--- PROVIDED DATA Enclosed Below ---
(* ===== verification/SemanticClean.v ===== *)
(** * Semantic analysis: the error type is always reported

    [RtError] is compatible with everything and suppresses further reports, so a
    silent analysis is only worth something where it does not arise.  Resolving
    types and declarations in silence never yields it, and neither does inference,
    except for a field of a value that is no struct: in expressions without field
    accesses all inferred types are free of it, and all variant patterns name
    variants that exist. *)

From stdpp Require Import base gmap strings numbers list.
From S2P Require Import Prelude Text Ir Hir Diagnostics Ast Semantic SemanticBodies SemanticTheorems.
From S2P Require Import SemanticDeclarations SemanticAccepted Lower.
Open Scope string_scope.
Open Scope list_scope.

Fixpoint error_free (t : ResolvedType) : bool :=
  match t with
  | RtError => false
  | RtReference _ _ i | RtOption i | RtArray i => error_free i
  | RtResult x y => error_free x && error_free y
  | RtTuple l => forallb error_free l
  | RtFunction l r => forallb error_free l && error_free r
  | _ => true
  end.

Abbreviation all_clean l := (forallb error_free l = true).

(** Only the built-in types are primitive or generic. *)
Definition builtin_kinds (a : Analyzer) : Prop :=
  ∀ name s, sym_types (an_symbols a) !! name = Some s →
    match ts_kind s with
    | SymPrimitive => name ∈ primitive_names
    | SymGeneric _ => name = "Option" ∨ name = "Result"
    | _ => True
    end.

Lemma builtin_types_lookup name s :
  builtin_types !! name = Some s →
  (ts_kind s = SymPrimitive ∧ name ∈ primitive_names) ∨ (∃ n, ts_kind s = SymGeneric n ∧ (name = "Option" ∨ name = "Result")).
Proof.
  unfold builtin_types.
  set (good := λ (m : gmap string TypeSymbol), ∀ name s, m !! name = Some s →
    (ts_kind s = SymPrimitive ∧ name ∈ primitive_names) ∨ (∃ n, ts_kind s = SymGeneric n ∧ (name = "Option" ∨ name = "Result"))).
  assert (∀ l m, good m → (∀ n k, (n, k) ∈ l → (k = SymPrimitive ∧ n ∈ primitive_names) ∨
     (∃ i, k = SymGeneric i ∧ (n = "Option" ∨ n = "Result"))) →
    good (foldl (λ m '(name, kind), <[name := {| ts_name := name; ts_kind := kind; ts_span := default_span |}]> m) m l)) as H.
  { induction l as [|[n k] l IH]; intros m Hm Hl; [done|]. cbn. apply IH; [|set_solver].
    intros x s' [[<- <-]|[_ Hx]]%lookup_insert_Some; [cbn; apply Hl; by left|by apply Hm]. }
  intros Hs. eapply H; [| |exact Hs].
  - intros x y. by rewrite lookup_empty.
  - intros n k [Hin|Hin]%elem_of_app.
    + apply list_elem_of_fmap in Hin as (x & [= -> ->] & Hx). by left.
    + right. rewrite !elem_of_cons, elem_of_nil in Hin. destruct Hin as [[= -> ->]|[[= -> ->]|[]]]; eauto.
Qed.

Lemma primitive_types_known : Forall (λ n, n = "Unit" ∨ is_Some (primitive_type n)) primitive_names.
Proof. apply (bool_decide_unpack _). by vm_compute. Qed.

(** ** Types *)

Lemma builtin_kinds_extends a b : extends a b → builtin_kinds a → builtin_kinds b.
Proof. intros H. unfold builtin_kinds. by rewrite (ext_symbols _ _ H). Qed.

(** A silent map of a method whose results satisfy [P] after a silent call. *)
Lemma map_state_clean {X Y} (g : X → Analyzer → Y * Analyzer) (P : X → Y → Prop) l :
  (∀ x a, extends a (g x a).2) →
  Forall (λ x, ∀ a y b, g x a = (y, b) → silent a b → builtin_kinds a → P x y) l →
  ∀ a ys b, map_state g l a = (ys, b) → silent a b → builtin_kinds a → Forall2 P l ys ∧ extends a b.
Proof.
  intros Hx. induction 1 as [|x l Hg _ IH]; intros a ys b; cbn.
  { intros [= <- <-] _ _. by split; [constructor|]. }
  destruct (g x a) as [y a1] eqn:E1. destruct (map_state g l a1) as [ys1 a2] eqn:E2. intros [= <- <-] Hs Ha.
  pose proof (Hx x a) as X1. rewrite E1 in X1. cbn in X1.
  pose proof (map_state_extends g l (Forall_true _ _ Hx) a1) as X2. rewrite E2 in X2. cbn in X2.
  destruct (extends_silent _ _ _ X1 X2 Hs) as [S1 S2].
  destruct (IH _ _ _ E2 S2 (builtin_kinds_extends _ _ X1 Ha)) as [Hl _].
  split; [constructor; [by eapply Hg|done]|by etrans].
Qed.

Section clean.
Context (file : string).

Lemma resolve_type_clean ty : ∀ a t b,
  resolve_type file ty a = (t, b) → silent a b → builtin_kinds a → error_free t = true.
Proof.
  revert ty. fix IH 1. intros [kind span] a t b. destruct kind as [r m inner|segments arguments|inner|items]; cbn [resolve_type].
  - destruct (resolve_type file inner a) as [t1 b1] eqn:E. intros [= <- <-] Hs Ha. by apply (IH _ _ _ _ E).
  - destruct segments as [|name [|]]; try (intros [= <- <-] Hs; by apply push_message_loud in Hs).
    destruct (bool_decide (name = "Option")) eqn:Eo.
    { destruct arguments as [|x [|]]; try (intros [= <- <-] Hs; by apply push_message_loud in Hs).
      destruct (resolve_type file x a) as [t1 b1] eqn:E. intros [= <- <-] Hs Ha. by apply (IH _ _ _ _ E). }
    destruct (bool_decide (name = "Result")) eqn:Er.
    { destruct arguments as [|x [|y [|]]]; try (intros [= <- <-] Hs; by apply push_message_loud in Hs).
      destruct (resolve_type file x a) as [t1 b1] eqn:E1. destruct (resolve_type file y b1) as [t2 b2] eqn:E2.
      intros [= <- <-] Hs Ha. pose proof (resolve_type_extends file x a) as X1. rewrite E1 in X1. cbn in X1.
      pose proof (resolve_type_extends file y b1) as X2. rewrite E2 in X2. cbn in X2.
      destruct (extends_silent _ _ _ X1 X2 Hs) as [S1 S2]. cbn.
      rewrite (IH _ _ _ _ E1 S1 Ha). cbn. apply (IH _ _ _ _ E2 S2). unfold builtin_kinds. by rewrite (ext_symbols _ _ X1). }
    destruct (bool_decide (name = "Unit") && _) eqn:Eu; [by intros [= <- <-]|].
    destruct (_ !! name) as [s|] eqn:Es; [|intros [= <- <-] Hs; by apply push_message_loud in Hs].
    destruct (negb _) eqn:En; [intros [= <- <-] Hs; by apply push_message_loud in Hs|].
    intros [= <- <-] _ Ha. apply Ha in Es. apply bool_decide_eq_false in Eo, Er.
    destruct (ts_kind s); try done; [|by destruct Es].
    destruct (proj1 (Forall_forall _ _) primitive_types_known _ Es) as [->|[p ->]]; [|done].
    apply negb_false_iff in En. rewrite En in Eu. discriminate Eu.
  - destruct (resolve_type file inner a) as [t1 b1] eqn:E. intros [= <- <-] Hs Ha. by apply (IH _ _ _ _ E).
  - destruct items as [|x items]; [by intros [= <- <-]|].
    assert (Forall (λ y, ∀ a t b, resolve_type file y a = (t, b) → silent a b → builtin_kinds a → error_free t = true)
      (x :: items)) as Hall.
    { constructor; [apply IH|]. induction items as [|z items IHl]; constructor; [apply IH|exact IHl]. }
    destruct (map_state (resolve_type file) (x :: items) a) as [ts b1] eqn:E. intros [= <- <-] Hs Ha.
    destruct (map_state_clean _ (λ _ t, error_free t = true) _ (λ y a, resolve_type_extends file y a) Hall _ _ _ E Hs Ha)
      as [Hts _]. cbn [error_free]. clear -Hts. induction Hts as [|? ? ? ? H1 _ H2]; [done|]. cbn. by rewrite H1, H2.
Qed.

(** ** Tables and scopes *)

Record clean (a : Analyzer) : Prop := {
  cl_kinds : builtin_kinds a;
  cl_enums : ∀ t n types, enum_variant t n a = Some types → all_clean types;
  cl_functions : ∀ f s, an_functions a !! f = Some s → all_clean (sig_parameters s) ∧ error_free (sig_result s) = true;
  cl_states : ∀ n types, an_states a !! n = Some types → all_clean types
}.

Lemma clean_extends a b : extends a b → clean a ↔ clean b.
Proof.
  intros H. assert (∀ t n, enum_variant t n b = enum_variant t n a) as He by (intros; by apply enum_variant_extends).
  split; intros [H1 H2 H3 H4]; split; unfold builtin_kinds in *.
  all: rewrite ?(ext_symbols _ _ H), ?(ext_functions _ _ H), ?(ext_states _ _ H) in *; try done; intros t n;
    first [rewrite He; apply H2|rewrite <-He; apply H2].
Qed.

Definition scope_clean (scope : scope_map) : Prop := ∀ x t, scope !! x = Some t → error_free t = true.
Definition expected_clean (o : option ResolvedType) : Prop := match o with Some t => error_free t = true | None => True end.

Lemma scope_clean_insert scope x t : scope_clean scope → error_free t = true → scope_clean (<[x := t]> scope).
Proof. intros H Ht y u [[_ <-]|[_ Hy]]%lookup_insert_Some; [done|by eapply H]. Qed.

Lemma forallb_elem {A} (p : A → bool) l x : forallb p l = true → x ∈ l → p x = true.
Proof. intros H Hx. by eapply forallb_forall; [exact H|apply list_elem_of_In]. Qed.

(** ** Patterns *)

Definition variant_known (a : Analyzer) (t n : string) : Prop :=
  (t = "Option" ∧ (n = "some" ∨ n = "none")) ∨ (t = "Result" ∧ (n = "ok" ∨ n = "err")) ∨ is_Some (enum_variant t n a).

Fixpoint pattern_known (a : Analyzer) (p : Pattern) : Prop :=
  match p with
  | mkPattern kind _ =>
      match kind with
      | PkWildcard | PkLiteral _ | PkPath [_] => True
      | PkPath path => ∃ t n, path = [t; n] ∧ variant_known a t n
      | PkConstructor path fields =>
          (∃ t n, path = [t; n] ∧ variant_known a t n) ∧
          (fix go (l : list Pattern) : Prop := match l with [] => True | p :: l => pattern_known a p ∧ go l end) fields
      end
  end.

Lemma variant_payload_clean ty t n a payload :
  clean a → error_free ty = true → variant_payload ty t n a = Some payload → all_clean payload ∧ variant_known a t n.
Proof.
  intros Ha Hty. unfold variant_known. destruct ty; cbn in *; try done.
  - case_bool_decide as Hn; [|done]. subst name. intros Hp. split; [by eapply (cl_enums _ Ha)|].
    right; right. by exists payload.
  - repeat case_bool_decide; try done; intros [= <-]; cbn; rewrite ?Hty; auto.
  - apply andb_true_iff in Hty as [Ho He]. repeat case_bool_decide; try done; intros [= <-]; cbn; rewrite ?Ho, ?He; auto 6.
Qed.

Definition patterns_clean (p : Pattern) : Prop :=
  ∀ ty scope a scope' b, check_pattern file p ty scope a = (scope', b) → silent a b → clean a →
    error_free ty = true → scope_clean scope → scope_clean scope' ∧ pattern_known a p.

Lemma pattern_known_enums a b p : an_enums a = an_enums b → pattern_known b p → pattern_known a p.
Proof.
  intros H. assert (∀ t n, variant_known b t n → variant_known a t n) as Hv.
  { intros t n. unfold variant_known, enum_variant. by rewrite H. }
  revert p. fix IH 1. intros [[|[|x [|y path]]|path fields|l] s]; cbn; try done.
  - intros (t & n & ? & ?). eauto.
  - intros (t & n & ? & ?). eauto.
  - intros [(t & n & ? & ?) Hf]. split; [eauto|]. induction fields as [|f fields IHf]; [done|].
    destruct Hf as [Hf1 Hf2]. split; [by apply IH|by apply IHf].
Qed.

Lemma check_fields_clean fields :
  Forall patterns_clean fields →
  ∀ payload scope a scope' b, check_fields (check_pattern file) fields payload scope a = (scope', b) → silent a b →
    clean a → all_clean payload → length payload = length fields → scope_clean scope →
    scope_clean scope' ∧
    (fix go (l : list Pattern) : Prop := match l with [] => True | p :: l => pattern_known a p ∧ go l end) fields.
Proof.
  induction 1 as [|p fields Hp _ IH]; intros [|ty payload] scope a scope' b; try done; cbn.
  { by intros [= <- <-]. }
  destruct (check_pattern file p ty scope a) as [scope1 a1] eqn:E1. intros E2 Hs Ha [Hty Hpay]%andb_true_iff [= Hlen] Hsc.
  destruct (check_pattern_checks file p _ _ _ _ _ E1) as [X1 _].
  destruct (check_fields_checks file fields (Forall_true _ _ (check_pattern_checks file)) _ _ _ _ _ E2) as [X2 _].
  destruct (extends_silent _ _ _ X1 X2 Hs) as [S1 S2].
  destruct (Hp _ _ _ _ _ E1 S1 Ha Hty Hsc) as [Hsc1 Hk].
  destruct (IH _ _ _ _ _ E2 S2 (proj1 (clean_extends _ _ X1) Ha) Hpay Hlen Hsc1) as [Hsc2 Hks]. split; [done|]. split; [done|].
  clear -Hks X1. induction fields as [|f fields IHf]; [done|]. destruct Hks as [K1 K2].
  split; [eapply pattern_known_enums; [|exact K1]; by rewrite (ext_enums _ _ X1)|by apply IHf].
Qed.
--- End of Enclosed PROVIDED DATA ---
◆ TASK ITEM:
All lines in the listing above from the line containing "cl_enums : ∀" to the line containing "Proof. intros H Ht", inclusive, should be retyped exactly; no other lines should appear.

◆ ANSWER AREA:
  cl_enums : ∀ t n types, enum_variant t n a = Some types → all_clean types;
  cl_functions : ∀ f s, an_functions a !! f = Some s → all_clean (sig_parameters s) ∧ error_free (sig_result s) = true;
  cl_states : ∀ n types, an_states a !! n = Some types → all_clean types
}.

Lemma clean_extends a b : extends a b → clean a ↔ clean b.
Proof.
  intros H. assert (∀ t n, enum_variant t n b = enum_variant t n a) as He by (intros; by apply enum_variant_extends).
  split; intros [H1 H2 H3 H4]; split; unfold builtin_kinds in *.
  all: rewrite ?(ext_symbols _ _ H), ?(ext_functions _ _ H), ?(ext_states _ _ H) in *; try done; intros t n;
    first [rewrite He; apply H2|rewrite <-He; apply H2].
Qed.

Definition scope_clean (scope : scope_map) : Prop := ∀ x t, scope !! x = Some t → error_free t = true.
Definition expected_clean (o : option ResolvedType) : Prop := match o with Some t => error_free t = true | None => True end.

Lemma scope_clean_insert scope x t : scope_clean scope → error_free t = true → scope_clean (<[x := t]> scope).
Proof. intros H Ht y u [[_ <-]|[_ Hy]]%lookup_insert_Some; [done|by eapply H]. Qed.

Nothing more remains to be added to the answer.